Reproduce word for word, from the entries below, the line with "e => Err (InvalidUtf8 (utf8_error_display e))", the line with "filename <-? ok_or", and every line between them, and nothing more.

[Stored items]
+ + + + +

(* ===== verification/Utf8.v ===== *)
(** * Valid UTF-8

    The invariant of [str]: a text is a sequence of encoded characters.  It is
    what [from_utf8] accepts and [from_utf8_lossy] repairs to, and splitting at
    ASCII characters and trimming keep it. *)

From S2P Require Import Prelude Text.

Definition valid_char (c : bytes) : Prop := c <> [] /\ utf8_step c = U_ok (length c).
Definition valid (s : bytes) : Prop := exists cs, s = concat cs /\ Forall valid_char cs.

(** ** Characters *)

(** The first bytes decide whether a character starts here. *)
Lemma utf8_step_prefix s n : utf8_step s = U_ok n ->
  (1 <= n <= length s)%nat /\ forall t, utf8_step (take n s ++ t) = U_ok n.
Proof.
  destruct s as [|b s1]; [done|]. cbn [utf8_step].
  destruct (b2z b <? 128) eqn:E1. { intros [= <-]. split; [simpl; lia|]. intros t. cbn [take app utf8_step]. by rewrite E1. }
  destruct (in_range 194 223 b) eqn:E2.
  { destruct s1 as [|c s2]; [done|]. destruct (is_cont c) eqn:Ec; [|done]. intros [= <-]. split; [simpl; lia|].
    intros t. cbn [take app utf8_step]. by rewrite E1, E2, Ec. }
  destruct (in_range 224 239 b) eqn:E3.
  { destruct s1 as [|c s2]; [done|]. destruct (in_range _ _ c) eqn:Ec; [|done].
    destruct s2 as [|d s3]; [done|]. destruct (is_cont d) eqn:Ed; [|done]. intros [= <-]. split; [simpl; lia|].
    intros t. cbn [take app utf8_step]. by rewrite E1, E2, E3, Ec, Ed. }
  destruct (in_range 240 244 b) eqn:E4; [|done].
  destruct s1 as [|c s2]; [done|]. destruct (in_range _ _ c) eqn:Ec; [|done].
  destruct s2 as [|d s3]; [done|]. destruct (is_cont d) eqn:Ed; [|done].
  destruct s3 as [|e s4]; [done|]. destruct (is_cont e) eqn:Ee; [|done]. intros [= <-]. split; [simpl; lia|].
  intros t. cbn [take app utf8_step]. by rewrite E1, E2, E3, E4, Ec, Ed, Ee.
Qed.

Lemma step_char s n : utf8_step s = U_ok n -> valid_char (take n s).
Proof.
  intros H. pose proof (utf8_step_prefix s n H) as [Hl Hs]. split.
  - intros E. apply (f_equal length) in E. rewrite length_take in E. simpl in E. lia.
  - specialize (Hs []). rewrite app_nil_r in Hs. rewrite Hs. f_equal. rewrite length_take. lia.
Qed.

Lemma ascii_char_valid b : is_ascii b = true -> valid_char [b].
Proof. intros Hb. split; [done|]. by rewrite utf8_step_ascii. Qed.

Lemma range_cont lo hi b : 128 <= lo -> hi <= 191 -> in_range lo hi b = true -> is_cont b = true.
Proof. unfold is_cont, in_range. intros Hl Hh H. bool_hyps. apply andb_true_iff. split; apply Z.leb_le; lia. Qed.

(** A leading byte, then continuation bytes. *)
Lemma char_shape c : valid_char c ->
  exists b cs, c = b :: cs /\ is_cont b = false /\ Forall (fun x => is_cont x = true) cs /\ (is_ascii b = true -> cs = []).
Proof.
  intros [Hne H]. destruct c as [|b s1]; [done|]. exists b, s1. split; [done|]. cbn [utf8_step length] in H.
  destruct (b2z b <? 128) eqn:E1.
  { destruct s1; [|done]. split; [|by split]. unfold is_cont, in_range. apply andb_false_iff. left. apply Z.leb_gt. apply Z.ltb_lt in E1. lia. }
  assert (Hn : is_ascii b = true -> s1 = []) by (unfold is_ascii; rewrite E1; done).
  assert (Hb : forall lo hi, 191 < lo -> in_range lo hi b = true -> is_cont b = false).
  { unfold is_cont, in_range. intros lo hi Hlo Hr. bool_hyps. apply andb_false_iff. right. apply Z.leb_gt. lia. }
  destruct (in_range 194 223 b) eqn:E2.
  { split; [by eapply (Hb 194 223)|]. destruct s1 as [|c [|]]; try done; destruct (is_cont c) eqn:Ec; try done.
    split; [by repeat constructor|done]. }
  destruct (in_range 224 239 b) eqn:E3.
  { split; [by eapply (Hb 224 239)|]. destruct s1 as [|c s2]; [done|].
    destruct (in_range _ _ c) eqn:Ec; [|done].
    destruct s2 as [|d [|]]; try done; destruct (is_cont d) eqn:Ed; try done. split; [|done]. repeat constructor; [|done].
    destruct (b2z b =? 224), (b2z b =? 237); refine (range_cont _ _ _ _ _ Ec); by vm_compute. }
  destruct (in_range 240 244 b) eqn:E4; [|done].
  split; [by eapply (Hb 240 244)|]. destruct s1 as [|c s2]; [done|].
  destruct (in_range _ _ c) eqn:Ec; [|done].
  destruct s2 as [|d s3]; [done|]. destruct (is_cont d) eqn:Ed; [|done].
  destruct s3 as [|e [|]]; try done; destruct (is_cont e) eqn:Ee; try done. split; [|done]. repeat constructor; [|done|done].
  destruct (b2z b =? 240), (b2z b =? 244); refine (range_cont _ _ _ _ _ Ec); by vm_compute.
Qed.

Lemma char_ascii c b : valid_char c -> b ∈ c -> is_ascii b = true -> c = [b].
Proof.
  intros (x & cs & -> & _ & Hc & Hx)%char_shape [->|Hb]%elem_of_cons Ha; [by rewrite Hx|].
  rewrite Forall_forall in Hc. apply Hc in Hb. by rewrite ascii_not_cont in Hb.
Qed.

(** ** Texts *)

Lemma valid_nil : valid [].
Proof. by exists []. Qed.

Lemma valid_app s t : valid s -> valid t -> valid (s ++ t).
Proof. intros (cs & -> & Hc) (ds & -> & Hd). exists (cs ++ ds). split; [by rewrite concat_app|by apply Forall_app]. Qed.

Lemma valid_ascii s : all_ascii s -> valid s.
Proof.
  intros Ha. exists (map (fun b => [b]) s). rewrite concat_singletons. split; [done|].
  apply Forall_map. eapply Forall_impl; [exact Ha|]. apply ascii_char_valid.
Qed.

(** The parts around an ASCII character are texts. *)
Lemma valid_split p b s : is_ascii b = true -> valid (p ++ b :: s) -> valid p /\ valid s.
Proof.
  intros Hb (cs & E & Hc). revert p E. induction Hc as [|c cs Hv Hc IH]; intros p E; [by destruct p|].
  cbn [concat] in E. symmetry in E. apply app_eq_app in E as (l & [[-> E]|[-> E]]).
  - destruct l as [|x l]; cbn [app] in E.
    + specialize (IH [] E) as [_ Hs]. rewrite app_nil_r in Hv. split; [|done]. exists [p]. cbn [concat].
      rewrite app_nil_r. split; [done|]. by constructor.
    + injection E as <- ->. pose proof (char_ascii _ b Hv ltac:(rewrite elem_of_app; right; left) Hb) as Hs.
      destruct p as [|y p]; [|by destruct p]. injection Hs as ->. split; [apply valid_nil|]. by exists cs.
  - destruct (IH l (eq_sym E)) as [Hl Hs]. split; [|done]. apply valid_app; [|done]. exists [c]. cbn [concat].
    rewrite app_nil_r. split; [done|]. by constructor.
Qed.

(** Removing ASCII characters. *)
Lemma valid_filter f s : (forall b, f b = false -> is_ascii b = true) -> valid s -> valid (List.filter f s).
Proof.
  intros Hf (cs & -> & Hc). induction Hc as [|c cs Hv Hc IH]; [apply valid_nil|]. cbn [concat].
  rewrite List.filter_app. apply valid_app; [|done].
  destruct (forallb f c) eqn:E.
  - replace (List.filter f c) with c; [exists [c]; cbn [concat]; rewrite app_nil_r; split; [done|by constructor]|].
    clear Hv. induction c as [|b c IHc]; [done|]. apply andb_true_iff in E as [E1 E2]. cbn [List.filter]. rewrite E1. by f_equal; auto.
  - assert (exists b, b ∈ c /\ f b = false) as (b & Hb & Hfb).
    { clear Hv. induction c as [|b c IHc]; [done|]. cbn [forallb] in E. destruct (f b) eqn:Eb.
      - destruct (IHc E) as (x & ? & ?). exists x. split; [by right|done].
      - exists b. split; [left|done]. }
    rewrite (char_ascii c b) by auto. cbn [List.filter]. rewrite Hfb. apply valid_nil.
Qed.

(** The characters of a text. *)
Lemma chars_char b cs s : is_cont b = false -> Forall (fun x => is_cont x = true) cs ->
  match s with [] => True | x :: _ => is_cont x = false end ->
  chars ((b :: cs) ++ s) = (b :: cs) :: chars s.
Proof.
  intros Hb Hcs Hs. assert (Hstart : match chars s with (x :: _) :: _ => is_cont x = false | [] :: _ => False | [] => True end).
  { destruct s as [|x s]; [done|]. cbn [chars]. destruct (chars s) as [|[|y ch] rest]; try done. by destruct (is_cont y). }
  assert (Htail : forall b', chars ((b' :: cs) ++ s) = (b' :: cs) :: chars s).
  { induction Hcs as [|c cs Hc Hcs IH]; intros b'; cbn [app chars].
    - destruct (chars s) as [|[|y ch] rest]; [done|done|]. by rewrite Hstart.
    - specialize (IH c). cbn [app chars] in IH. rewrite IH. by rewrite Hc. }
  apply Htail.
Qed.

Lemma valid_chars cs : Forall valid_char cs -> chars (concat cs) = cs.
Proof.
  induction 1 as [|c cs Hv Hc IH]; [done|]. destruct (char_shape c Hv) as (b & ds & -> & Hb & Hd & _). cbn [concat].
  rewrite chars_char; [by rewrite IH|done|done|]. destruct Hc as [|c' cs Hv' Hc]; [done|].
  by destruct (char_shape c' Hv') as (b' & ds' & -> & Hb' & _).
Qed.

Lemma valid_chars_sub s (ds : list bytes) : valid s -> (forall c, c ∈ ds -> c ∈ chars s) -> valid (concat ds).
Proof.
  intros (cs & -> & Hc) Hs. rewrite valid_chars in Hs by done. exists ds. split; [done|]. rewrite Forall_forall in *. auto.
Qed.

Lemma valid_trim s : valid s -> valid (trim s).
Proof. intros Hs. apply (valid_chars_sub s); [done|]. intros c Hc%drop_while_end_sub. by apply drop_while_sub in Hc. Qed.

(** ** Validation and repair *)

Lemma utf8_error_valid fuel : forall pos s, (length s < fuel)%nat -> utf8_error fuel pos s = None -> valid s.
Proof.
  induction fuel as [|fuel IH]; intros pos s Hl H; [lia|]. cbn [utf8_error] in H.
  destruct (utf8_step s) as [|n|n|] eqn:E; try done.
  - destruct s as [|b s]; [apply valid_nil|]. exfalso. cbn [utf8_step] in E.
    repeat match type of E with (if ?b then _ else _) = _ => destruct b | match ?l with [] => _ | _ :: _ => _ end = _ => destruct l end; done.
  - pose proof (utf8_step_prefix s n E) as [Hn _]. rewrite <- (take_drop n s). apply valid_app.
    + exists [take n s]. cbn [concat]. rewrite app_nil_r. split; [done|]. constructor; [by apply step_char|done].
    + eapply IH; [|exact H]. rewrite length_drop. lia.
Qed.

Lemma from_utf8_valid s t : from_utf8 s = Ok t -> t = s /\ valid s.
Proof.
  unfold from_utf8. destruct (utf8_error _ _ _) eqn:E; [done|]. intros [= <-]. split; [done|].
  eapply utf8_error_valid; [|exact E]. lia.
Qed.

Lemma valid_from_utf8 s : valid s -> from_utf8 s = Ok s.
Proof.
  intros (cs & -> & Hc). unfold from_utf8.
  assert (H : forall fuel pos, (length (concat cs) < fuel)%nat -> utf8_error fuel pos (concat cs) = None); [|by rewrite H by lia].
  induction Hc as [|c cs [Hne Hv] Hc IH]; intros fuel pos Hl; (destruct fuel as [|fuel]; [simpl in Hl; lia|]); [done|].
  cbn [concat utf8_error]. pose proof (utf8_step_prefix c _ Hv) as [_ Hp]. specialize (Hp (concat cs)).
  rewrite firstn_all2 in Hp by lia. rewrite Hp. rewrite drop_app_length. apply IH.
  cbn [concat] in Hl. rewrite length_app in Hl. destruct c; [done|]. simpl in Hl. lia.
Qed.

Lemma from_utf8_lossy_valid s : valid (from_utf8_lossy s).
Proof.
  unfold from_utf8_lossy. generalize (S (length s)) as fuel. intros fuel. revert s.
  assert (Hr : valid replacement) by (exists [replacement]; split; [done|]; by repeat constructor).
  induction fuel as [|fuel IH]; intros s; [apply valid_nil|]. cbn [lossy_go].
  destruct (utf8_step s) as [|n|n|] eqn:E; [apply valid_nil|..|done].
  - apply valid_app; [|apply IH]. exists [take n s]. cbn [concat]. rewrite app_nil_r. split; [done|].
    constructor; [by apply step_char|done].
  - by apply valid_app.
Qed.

+ + + + +

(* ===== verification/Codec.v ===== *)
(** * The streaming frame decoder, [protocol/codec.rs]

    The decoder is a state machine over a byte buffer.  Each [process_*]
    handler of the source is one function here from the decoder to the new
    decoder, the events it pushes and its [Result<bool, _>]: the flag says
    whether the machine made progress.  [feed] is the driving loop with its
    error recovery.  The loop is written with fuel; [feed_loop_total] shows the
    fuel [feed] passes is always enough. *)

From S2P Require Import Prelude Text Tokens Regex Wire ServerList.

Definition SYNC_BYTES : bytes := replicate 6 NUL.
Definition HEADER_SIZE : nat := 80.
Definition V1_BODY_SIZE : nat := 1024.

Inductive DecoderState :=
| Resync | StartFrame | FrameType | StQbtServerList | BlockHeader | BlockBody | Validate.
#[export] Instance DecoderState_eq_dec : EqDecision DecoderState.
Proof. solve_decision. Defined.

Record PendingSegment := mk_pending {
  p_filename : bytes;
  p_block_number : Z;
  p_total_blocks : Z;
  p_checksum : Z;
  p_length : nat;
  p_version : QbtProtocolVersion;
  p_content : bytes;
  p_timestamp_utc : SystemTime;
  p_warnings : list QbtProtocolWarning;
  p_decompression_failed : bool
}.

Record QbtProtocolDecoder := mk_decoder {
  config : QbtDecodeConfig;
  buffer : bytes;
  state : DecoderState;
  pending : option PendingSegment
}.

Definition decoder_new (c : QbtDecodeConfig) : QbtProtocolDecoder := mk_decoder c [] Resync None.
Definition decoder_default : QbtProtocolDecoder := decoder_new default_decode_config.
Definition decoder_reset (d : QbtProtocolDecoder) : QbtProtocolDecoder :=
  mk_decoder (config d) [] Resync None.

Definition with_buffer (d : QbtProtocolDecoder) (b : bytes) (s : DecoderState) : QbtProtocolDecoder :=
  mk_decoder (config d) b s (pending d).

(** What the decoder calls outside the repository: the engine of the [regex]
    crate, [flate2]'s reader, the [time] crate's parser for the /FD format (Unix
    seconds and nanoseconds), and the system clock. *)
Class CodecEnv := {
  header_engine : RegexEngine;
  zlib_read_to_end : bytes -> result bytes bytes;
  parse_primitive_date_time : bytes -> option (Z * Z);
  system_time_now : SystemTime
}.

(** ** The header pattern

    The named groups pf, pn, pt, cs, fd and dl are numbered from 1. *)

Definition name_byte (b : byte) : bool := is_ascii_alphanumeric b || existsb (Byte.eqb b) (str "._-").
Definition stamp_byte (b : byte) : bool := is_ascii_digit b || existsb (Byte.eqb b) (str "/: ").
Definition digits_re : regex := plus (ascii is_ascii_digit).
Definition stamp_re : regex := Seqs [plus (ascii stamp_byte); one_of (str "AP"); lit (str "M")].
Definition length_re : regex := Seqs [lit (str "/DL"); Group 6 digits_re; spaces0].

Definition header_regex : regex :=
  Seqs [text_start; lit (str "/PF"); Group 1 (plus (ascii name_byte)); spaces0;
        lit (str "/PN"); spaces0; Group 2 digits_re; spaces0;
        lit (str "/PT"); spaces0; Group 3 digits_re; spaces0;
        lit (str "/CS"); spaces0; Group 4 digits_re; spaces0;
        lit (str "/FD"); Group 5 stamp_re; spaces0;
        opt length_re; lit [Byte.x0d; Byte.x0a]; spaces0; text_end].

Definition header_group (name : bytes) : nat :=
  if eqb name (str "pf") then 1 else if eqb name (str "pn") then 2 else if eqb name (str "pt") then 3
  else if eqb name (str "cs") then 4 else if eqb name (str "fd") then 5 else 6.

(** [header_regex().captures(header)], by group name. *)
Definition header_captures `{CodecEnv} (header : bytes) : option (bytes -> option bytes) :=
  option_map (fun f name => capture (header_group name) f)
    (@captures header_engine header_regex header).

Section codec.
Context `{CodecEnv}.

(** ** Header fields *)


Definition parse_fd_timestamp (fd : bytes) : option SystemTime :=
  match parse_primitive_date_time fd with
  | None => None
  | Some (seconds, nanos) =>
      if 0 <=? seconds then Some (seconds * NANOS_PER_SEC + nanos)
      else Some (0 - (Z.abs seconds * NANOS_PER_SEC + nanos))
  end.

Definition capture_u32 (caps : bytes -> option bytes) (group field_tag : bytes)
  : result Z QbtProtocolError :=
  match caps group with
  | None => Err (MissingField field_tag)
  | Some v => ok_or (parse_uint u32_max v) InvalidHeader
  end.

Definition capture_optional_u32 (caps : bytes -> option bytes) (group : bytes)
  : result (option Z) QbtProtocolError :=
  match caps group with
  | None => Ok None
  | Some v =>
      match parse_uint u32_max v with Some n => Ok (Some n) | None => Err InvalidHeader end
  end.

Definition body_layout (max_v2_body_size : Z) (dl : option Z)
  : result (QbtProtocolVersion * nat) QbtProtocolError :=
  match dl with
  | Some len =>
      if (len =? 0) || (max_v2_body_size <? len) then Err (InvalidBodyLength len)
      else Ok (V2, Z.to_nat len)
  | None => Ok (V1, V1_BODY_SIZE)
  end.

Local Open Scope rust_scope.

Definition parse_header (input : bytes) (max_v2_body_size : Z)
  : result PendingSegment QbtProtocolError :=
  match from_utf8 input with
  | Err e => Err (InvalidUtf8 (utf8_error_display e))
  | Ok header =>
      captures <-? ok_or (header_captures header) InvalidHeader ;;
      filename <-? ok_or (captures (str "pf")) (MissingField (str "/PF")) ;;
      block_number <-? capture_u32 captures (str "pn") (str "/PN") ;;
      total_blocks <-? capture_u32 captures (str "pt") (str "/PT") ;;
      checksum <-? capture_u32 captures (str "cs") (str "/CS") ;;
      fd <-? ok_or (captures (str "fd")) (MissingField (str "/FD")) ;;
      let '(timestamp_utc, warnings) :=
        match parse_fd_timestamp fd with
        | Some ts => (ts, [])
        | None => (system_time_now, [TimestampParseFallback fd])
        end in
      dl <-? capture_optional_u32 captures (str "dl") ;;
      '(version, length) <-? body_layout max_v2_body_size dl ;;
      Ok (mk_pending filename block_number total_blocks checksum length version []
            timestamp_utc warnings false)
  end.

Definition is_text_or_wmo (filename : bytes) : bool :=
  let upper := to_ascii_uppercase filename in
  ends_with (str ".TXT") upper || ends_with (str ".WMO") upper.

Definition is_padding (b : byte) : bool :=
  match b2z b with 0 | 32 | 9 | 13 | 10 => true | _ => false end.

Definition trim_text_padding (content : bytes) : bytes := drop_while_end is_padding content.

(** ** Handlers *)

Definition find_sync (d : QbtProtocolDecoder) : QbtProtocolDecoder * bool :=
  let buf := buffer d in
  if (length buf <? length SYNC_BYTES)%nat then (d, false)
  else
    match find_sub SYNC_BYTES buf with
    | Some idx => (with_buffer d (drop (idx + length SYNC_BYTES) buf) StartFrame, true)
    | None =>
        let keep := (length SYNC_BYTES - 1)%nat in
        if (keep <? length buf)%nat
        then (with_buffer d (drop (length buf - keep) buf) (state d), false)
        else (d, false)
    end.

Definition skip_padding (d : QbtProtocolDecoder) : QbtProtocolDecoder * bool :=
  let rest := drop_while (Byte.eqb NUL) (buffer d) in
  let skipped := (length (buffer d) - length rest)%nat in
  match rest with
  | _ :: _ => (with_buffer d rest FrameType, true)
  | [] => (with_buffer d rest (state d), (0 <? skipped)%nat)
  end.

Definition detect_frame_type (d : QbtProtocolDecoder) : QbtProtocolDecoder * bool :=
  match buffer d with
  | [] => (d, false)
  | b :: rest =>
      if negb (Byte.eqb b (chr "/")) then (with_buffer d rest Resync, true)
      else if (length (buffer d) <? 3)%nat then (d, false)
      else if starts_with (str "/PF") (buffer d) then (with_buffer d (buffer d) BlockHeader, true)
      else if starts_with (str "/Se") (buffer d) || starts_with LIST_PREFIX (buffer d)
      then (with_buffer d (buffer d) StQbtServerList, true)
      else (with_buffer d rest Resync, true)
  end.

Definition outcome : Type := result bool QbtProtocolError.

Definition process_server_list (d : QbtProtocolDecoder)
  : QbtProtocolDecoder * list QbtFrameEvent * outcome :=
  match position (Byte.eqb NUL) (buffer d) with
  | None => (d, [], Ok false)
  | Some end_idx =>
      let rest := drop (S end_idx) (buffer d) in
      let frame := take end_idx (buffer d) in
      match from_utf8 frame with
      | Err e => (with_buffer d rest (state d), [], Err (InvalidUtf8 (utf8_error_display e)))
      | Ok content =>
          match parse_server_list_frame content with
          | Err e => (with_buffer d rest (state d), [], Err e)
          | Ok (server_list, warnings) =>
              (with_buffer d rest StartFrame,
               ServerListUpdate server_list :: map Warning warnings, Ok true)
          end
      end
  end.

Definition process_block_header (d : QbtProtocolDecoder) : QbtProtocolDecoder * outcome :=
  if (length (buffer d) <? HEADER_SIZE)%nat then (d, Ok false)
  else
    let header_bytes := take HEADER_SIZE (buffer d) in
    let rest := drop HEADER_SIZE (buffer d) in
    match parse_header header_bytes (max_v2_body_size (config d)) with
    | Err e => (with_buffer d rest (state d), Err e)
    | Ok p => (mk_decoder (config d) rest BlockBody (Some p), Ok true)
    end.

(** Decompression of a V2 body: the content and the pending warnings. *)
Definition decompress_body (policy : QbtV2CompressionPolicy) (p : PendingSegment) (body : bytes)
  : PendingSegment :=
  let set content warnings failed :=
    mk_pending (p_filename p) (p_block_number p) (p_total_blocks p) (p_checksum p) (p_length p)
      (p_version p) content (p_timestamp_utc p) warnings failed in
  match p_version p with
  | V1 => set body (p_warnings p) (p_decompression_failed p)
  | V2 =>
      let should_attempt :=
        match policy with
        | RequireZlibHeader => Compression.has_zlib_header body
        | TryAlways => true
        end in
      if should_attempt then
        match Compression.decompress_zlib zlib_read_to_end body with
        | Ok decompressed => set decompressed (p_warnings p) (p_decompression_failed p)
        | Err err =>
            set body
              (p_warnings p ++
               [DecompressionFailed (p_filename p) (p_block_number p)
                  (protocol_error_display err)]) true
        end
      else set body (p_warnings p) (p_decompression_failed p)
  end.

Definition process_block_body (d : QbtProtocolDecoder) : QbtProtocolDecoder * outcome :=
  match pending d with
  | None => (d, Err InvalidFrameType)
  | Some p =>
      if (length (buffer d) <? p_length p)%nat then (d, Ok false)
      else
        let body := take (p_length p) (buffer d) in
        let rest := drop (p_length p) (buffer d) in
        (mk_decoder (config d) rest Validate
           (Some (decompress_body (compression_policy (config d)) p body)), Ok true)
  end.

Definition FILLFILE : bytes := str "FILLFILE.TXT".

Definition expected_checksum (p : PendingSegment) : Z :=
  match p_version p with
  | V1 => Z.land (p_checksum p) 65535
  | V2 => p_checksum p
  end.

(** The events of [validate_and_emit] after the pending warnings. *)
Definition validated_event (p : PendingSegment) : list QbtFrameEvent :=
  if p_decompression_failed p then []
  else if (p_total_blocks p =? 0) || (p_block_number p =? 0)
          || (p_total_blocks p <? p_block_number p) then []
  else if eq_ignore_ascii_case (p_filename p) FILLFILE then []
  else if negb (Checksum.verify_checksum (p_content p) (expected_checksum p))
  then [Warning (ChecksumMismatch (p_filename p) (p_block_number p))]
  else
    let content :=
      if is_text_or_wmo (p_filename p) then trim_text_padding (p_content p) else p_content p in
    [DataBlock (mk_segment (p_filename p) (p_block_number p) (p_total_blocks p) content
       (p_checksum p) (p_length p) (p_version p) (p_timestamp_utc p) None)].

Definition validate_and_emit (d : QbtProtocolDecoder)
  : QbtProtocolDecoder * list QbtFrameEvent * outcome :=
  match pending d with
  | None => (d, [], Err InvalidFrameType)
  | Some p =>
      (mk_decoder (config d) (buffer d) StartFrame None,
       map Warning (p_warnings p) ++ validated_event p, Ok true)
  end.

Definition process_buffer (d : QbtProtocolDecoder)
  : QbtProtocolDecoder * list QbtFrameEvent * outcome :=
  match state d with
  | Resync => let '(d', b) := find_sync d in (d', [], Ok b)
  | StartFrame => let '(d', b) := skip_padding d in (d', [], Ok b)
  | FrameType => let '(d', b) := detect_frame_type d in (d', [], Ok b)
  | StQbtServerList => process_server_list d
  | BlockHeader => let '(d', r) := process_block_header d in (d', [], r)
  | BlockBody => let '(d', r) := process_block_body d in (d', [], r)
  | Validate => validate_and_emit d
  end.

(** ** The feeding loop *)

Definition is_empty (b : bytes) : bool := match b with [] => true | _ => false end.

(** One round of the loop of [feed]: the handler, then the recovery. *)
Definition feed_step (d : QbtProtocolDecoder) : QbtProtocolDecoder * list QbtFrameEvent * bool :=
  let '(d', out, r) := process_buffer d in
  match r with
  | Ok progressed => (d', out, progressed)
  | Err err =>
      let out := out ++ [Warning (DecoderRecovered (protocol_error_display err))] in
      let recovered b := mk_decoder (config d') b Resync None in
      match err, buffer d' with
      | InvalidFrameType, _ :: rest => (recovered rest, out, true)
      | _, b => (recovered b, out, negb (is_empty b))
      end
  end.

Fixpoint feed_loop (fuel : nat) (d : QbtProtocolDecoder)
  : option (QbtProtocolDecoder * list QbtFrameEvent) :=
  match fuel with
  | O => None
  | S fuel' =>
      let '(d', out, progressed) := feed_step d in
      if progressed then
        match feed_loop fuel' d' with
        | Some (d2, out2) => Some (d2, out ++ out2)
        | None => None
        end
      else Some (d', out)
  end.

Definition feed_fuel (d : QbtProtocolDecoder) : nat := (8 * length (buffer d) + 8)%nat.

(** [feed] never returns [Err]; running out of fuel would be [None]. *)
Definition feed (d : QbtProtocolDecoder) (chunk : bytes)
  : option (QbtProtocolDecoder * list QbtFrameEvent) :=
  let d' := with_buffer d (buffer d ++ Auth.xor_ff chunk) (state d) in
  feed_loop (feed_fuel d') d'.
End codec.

+ + + + +

**EXERCISE OUTPUT**
  | Err e => Err (InvalidUtf8 (utf8_error_display e))
  | Ok header =>
      captures <-? ok_or (header_captures header) InvalidHeader ;;
      filename <-? ok_or (captures (str "pf")) (MissingField (str "/PF")) ;;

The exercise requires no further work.